Comment on Hausl et al, page 3415
Immune tolerance protocols have been used to eliminate factor VIII inhibitors for more than 20 years, but the mechanism for tolerance induction is not well understood. Hausl and colleagues provide mechanistic insights in this issue of Blood.
Inhibitor antibodies to factor VIII complicate the treatment of hemophilia A in about 20% of patients with severe disease. Optimal management of inhibitors consists of their elimination to permit unfettered replacement therapy with factor VIII. The strategy for elimination of inhibitor antibodies traditionally has been to administer factor VIII for prolonged periods of time with the goal of deleting reactive B-cell clones or inducing their unresponsiveness to factor VIII.
Clinicians can cite empiric examples of success with high doses of factor VIII (the “Bonn protocol”)1 or lower doses of factor VIII to induce tolerance.2 Since factor VIII is expensive and most immune tolerance induction protocols require indwelling catheters (with the attendant risk for infection), insights into how best to achieve tolerance in as little time as possible are particularly valuable.
In this issue, Hausl and colleagues present the results of their investigation of the mechanism for immune tolerance induction in mice. They first immunized hemophilia A knock-out mice with factor VIII and transferred memory B cells to naive mice. They then showed that a single high dose of intravenous factor VIII delivered to the recipients prevented restimulation and differentiation of specific memory B cells into antibody-secreting plasma cells. Conversely, low doses of factor VIII actually stimulated antibody production.
In vitro experiments in this report indicated that the effect involved activation of caspases and Fas/Fas ligand interaction, and did not involve factor VIII–specific T cells.

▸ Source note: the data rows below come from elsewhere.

Lemma spec_velero_for client u folder name p pkg b c n :
  DetermineTargetRepo p = (folder, name, true) ->
  spec (CreateAndPushVeleroRestore client u "dr" folder p pkg b c n) (fun o t => updates t = [] /\
    match o with
    | Ret (Ok _) => Exists (app_for p pkg) t
    | Ret (Err _) => Forall (fun e => ~ app_commit p pkg e) t
    | Crash => False
    end).
Proof.
  intros Hd s. split; [apply no_update_updates, emits_velero_no_update|].
  destruct (spec_velero client u "dr" folder p pkg b c n s) as [_ Ho].
  destruct (r_out _) as [[?|?]|]; [|done..]. destruct Ho as (_ & _ & Ho).
  eapply Exists_impl; [exact Ho|]. intros e. by eapply app_pushed_for.
Qed.

End Conclude.

#[export] Hint Extern 2 (backed [Ev _ _]) => (apply backed_one; reflexivity) : go.
#[global] Arguments append_and_update : simpl never.
#[global] Arguments conclude : simpl never.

The “threshold” effect observed in vivo suggests that higher doses of factor VIII may be more effective than lower doses for immune tolerance induction and may lead to apoptosis of memory B cells.
It is always appropriate to be cautious when extrapolating from animal models to human diseases or conditions. For instance, the effect might be less clear in humans with hemophilia due to different response of outbred human populations compared with inbred mice (such as the B6 strain that is less responsive to factor VIII than other strains).3 Further, the in vivo experiments were done in mice lacking antibodies to factor VIII that presumably would, if present, neutralize some of the administered factor VIII.
Regardless of these limitations, this study provides mechanistic support for the high-dose strategy of immune tolerance induction. The doses of factor VIII that were most effective in inducing tolerance in this study corresponded to 200 to 2000 times normal factor VIII levels. Theoretically, a short course of a few extremely high doses of factor VIII might have practical advantages over longer duration regiments. However, this approach might pose its own risk, since chronically elevated levels of various coagulation factors (including factor VIII) are associated with higher risk for thrombosis. In all, this study suggests mechanistic explanations for clinical observations and deserves consideration in the design and interpretation of factor VIII tolerance induction trials.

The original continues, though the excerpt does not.